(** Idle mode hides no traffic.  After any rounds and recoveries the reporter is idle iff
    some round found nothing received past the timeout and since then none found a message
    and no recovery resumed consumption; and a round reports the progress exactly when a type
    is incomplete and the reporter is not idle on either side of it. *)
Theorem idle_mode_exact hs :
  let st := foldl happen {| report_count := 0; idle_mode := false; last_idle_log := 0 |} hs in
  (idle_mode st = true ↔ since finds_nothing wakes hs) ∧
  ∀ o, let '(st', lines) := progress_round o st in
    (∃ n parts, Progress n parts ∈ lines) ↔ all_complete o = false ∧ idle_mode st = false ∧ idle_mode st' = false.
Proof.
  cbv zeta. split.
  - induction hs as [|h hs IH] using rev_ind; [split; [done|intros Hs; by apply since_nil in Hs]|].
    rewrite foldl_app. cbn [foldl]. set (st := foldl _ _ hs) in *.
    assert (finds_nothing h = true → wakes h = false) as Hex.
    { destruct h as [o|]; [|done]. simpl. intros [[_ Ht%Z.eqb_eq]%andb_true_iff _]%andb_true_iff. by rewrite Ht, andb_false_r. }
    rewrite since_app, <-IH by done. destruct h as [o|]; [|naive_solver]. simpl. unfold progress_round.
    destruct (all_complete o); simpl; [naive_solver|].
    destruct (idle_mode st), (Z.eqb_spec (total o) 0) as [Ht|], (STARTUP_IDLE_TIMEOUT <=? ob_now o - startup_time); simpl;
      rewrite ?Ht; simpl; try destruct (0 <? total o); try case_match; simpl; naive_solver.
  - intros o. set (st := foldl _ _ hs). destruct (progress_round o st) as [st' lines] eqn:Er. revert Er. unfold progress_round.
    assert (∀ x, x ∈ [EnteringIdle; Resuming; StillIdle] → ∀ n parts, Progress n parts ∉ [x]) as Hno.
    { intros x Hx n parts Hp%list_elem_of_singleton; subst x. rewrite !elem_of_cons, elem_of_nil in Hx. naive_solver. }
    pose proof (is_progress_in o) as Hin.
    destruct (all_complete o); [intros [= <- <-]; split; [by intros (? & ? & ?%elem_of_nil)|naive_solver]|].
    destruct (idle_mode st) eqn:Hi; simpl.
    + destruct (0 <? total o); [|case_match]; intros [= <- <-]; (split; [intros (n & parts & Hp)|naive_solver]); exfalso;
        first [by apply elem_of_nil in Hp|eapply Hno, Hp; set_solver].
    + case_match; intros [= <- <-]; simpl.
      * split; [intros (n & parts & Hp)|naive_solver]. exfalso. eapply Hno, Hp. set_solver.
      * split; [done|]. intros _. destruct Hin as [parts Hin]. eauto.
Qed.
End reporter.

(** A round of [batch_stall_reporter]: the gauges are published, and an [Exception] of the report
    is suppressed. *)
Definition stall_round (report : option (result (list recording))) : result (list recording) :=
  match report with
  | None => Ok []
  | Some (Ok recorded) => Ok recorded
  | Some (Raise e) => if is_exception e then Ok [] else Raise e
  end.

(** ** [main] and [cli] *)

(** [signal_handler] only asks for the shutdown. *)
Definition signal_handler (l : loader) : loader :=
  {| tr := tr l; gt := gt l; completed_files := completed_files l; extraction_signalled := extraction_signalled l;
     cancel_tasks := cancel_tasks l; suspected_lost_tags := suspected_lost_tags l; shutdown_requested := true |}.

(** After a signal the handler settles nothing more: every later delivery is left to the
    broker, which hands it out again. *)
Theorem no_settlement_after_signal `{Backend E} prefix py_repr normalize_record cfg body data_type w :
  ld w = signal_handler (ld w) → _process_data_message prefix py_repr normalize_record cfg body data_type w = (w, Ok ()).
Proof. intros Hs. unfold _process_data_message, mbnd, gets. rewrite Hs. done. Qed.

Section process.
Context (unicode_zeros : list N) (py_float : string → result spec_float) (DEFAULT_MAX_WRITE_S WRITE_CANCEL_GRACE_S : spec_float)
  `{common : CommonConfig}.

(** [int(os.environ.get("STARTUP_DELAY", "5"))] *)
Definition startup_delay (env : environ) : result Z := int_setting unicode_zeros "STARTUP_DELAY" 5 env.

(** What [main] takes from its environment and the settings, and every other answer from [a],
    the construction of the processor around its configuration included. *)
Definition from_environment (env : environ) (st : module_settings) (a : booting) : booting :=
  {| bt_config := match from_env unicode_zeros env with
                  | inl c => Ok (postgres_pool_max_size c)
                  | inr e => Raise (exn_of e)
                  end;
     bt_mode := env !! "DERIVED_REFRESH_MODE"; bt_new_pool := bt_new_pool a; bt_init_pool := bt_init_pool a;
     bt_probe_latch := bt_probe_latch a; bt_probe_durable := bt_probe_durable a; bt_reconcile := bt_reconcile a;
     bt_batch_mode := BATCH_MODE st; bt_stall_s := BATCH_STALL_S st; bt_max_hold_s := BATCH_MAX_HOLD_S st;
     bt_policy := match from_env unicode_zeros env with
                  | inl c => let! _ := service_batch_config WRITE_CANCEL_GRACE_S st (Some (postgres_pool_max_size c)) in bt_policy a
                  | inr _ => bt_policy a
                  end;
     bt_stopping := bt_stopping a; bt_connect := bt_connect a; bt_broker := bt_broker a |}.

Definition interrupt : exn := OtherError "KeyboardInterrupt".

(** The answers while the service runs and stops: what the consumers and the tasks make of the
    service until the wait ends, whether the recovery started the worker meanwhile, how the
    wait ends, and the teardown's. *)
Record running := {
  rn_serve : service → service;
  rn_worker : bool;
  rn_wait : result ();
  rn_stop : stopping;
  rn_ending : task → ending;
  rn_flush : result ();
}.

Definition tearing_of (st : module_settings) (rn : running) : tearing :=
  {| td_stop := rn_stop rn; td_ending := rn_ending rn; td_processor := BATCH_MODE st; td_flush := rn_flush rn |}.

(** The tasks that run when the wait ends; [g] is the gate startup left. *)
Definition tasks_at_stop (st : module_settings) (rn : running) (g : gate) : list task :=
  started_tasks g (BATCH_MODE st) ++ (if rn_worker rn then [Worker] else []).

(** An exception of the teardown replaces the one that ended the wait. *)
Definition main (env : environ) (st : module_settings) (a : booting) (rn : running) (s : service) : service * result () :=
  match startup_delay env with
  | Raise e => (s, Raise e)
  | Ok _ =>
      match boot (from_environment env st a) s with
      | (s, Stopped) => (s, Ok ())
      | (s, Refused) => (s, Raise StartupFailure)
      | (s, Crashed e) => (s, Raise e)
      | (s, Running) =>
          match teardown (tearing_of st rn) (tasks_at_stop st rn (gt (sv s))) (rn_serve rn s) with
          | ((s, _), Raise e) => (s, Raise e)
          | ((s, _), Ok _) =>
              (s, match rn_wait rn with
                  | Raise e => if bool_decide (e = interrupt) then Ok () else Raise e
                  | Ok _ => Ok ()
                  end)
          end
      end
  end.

**Problem requirements**: Retyping the data above exactly and in full is the task.

**Exercise answer**:
(** Idle mode hides no traffic.  After any rounds and recoveries the reporter is idle iff
    some round found nothing received past the timeout and since then none found a message
    and no recovery resumed consumption; and a round reports the progress exactly when a type
    is incomplete and the reporter is not idle on either side of it. *)
Theorem idle_mode_exact hs :
  let st := foldl happen {| report_count := 0; idle_mode := false; last_idle_log := 0 |} hs in
  (idle_mode st = true ↔ since finds_nothing wakes hs) ∧
  ∀ o, let '(st', lines) := progress_round o st in
    (∃ n parts, Progress n parts ∈ lines) ↔ all_complete o = false ∧ idle_mode st = false ∧ idle_mode st' = false.
Proof.
  cbv zeta. split.
  - induction hs as [|h hs IH] using rev_ind; [split; [done|intros Hs; by apply since_nil in Hs]|].
    rewrite foldl_app. cbn [foldl]. set (st := foldl _ _ hs) in *.
    assert (finds_nothing h = true → wakes h = false) as Hex.
    { destruct h as [o|]; [|done]. simpl. intros [[_ Ht%Z.eqb_eq]%andb_true_iff _]%andb_true_iff. by rewrite Ht, andb_false_r. }
    rewrite since_app, <-IH by done. destruct h as [o|]; [|naive_solver]. simpl. unfold progress_round.
    destruct (all_complete o); simpl; [naive_solver|].
    destruct (idle_mode st), (Z.eqb_spec (total o) 0) as [Ht|], (STARTUP_IDLE_TIMEOUT <=? ob_now o - startup_time); simpl;
      rewrite ?Ht; simpl; try destruct (0 <? total o); try case_match; simpl; naive_solver.
  - intros o. set (st := foldl _ _ hs). destruct (progress_round o st) as [st' lines] eqn:Er. revert Er. unfold progress_round.
    assert (∀ x, x ∈ [EnteringIdle; Resuming; StillIdle] → ∀ n parts, Progress n parts ∉ [x]) as Hno.
    { intros x Hx n parts Hp%list_elem_of_singleton; subst x. rewrite !elem_of_cons, elem_of_nil in Hx. naive_solver. }
    pose proof (is_progress_in o) as Hin.
    destruct (all_complete o); [intros [= <- <-]; split; [by intros (? & ? & ?%elem_of_nil)|naive_solver]|].
    destruct (idle_mode st) eqn:Hi; simpl.
    + destruct (0 <? total o); [|case_match]; intros [= <- <-]; (split; [intros (n & parts & Hp)|naive_solver]); exfalso;
        first [by apply elem_of_nil in Hp|eapply Hno, Hp; set_solver].
    + case_match; intros [= <- <-]; simpl.
      * split; [intros (n & parts & Hp)|naive_solver]. exfalso. eapply Hno, Hp. set_solver.
      * split; [done|]. intros _. destruct Hin as [parts Hin]. eauto.
Qed.
End reporter.

(** A round of [batch_stall_reporter]: the gauges are published, and an [Exception] of the report
    is suppressed. *)
Definition stall_round (report : option (result (list recording))) : result (list recording) :=
  match report with
  | None => Ok []
  | Some (Ok recorded) => Ok recorded
  | Some (Raise e) => if is_exception e then Ok [] else Raise e
  end.

(** ** [main] and [cli] *)

(** [signal_handler] only asks for the shutdown. *)
Definition signal_handler (l : loader) : loader :=
  {| tr := tr l; gt := gt l; completed_files := completed_files l; extraction_signalled := extraction_signalled l;
     cancel_tasks := cancel_tasks l; suspected_lost_tags := suspected_lost_tags l; shutdown_requested := true |}.

(** After a signal the handler settles nothing more: every later delivery is left to the
    broker, which hands it out again. *)
Theorem no_settlement_after_signal `{Backend E} prefix py_repr normalize_record cfg body data_type w :
  ld w = signal_handler (ld w) → _process_data_message prefix py_repr normalize_record cfg body data_type w = (w, Ok ()).
Proof. intros Hs. unfold _process_data_message, mbnd, gets. rewrite Hs. done. Qed.

Section process.
Context (unicode_zeros : list N) (py_float : string → result spec_float) (DEFAULT_MAX_WRITE_S WRITE_CANCEL_GRACE_S : spec_float)
  `{common : CommonConfig}.

(** [int(os.environ.get("STARTUP_DELAY", "5"))] *)
Definition startup_delay (env : environ) : result Z := int_setting unicode_zeros "STARTUP_DELAY" 5 env.

(** What [main] takes from its environment and the settings, and every other answer from [a],
    the construction of the processor around its configuration included. *)
Definition from_environment (env : environ) (st : module_settings) (a : booting) : booting :=
  {| bt_config := match from_env unicode_zeros env with
                  | inl c => Ok (postgres_pool_max_size c)
                  | inr e => Raise (exn_of e)
                  end;
     bt_mode := env !! "DERIVED_REFRESH_MODE"; bt_new_pool := bt_new_pool a; bt_init_pool := bt_init_pool a;
     bt_probe_latch := bt_probe_latch a; bt_probe_durable := bt_probe_durable a; bt_reconcile := bt_reconcile a;
     bt_batch_mode := BATCH_MODE st; bt_stall_s := BATCH_STALL_S st; bt_max_hold_s := BATCH_MAX_HOLD_S st;
     bt_policy := match from_env unicode_zeros env with
                  | inl c => let! _ := service_batch_config WRITE_CANCEL_GRACE_S st (Some (postgres_pool_max_size c)) in bt_policy a
                  | inr _ => bt_policy a
                  end;
     bt_stopping := bt_stopping a; bt_connect := bt_connect a; bt_broker := bt_broker a |}.

Definition interrupt : exn := OtherError "KeyboardInterrupt".

(** The answers while the service runs and stops: what the consumers and the tasks make of the
    service until the wait ends, whether the recovery started the worker meanwhile, how the
    wait ends, and the teardown's. *)
Record running := {
  rn_serve : service → service;
  rn_worker : bool;
  rn_wait : result ();
  rn_stop : stopping;
  rn_ending : task → ending;
  rn_flush : result ();
}.

Definition tearing_of (st : module_settings) (rn : running) : tearing :=
  {| td_stop := rn_stop rn; td_ending := rn_ending rn; td_processor := BATCH_MODE st; td_flush := rn_flush rn |}.

(** The tasks that run when the wait ends; [g] is the gate startup left. *)
Definition tasks_at_stop (st : module_settings) (rn : running) (g : gate) : list task :=
  started_tasks g (BATCH_MODE st) ++ (if rn_worker rn then [Worker] else []).

(** An exception of the teardown replaces the one that ended the wait. *)
Definition main (env : environ) (st : module_settings) (a : booting) (rn : running) (s : service) : service * result () :=
  match startup_delay env with
  | Raise e => (s, Raise e)
  | Ok _ =>
      match boot (from_environment env st a) s with
      | (s, Stopped) => (s, Ok ())
      | (s, Refused) => (s, Raise StartupFailure)
      | (s, Crashed e) => (s, Raise e)
      | (s, Running) =>
          match teardown (tearing_of st rn) (tasks_at_stop st rn (gt (sv s))) (rn_serve rn s) with
          | ((s, _), Raise e) => (s, Raise e)
          | ((s, _), Ok _) =>
              (s, match rn_wait rn with
                  | Raise e => if bool_decide (e = interrupt) then Ok () else Raise e
                  | Ok _ => Ok ()
                  end)
          end
      end
  end.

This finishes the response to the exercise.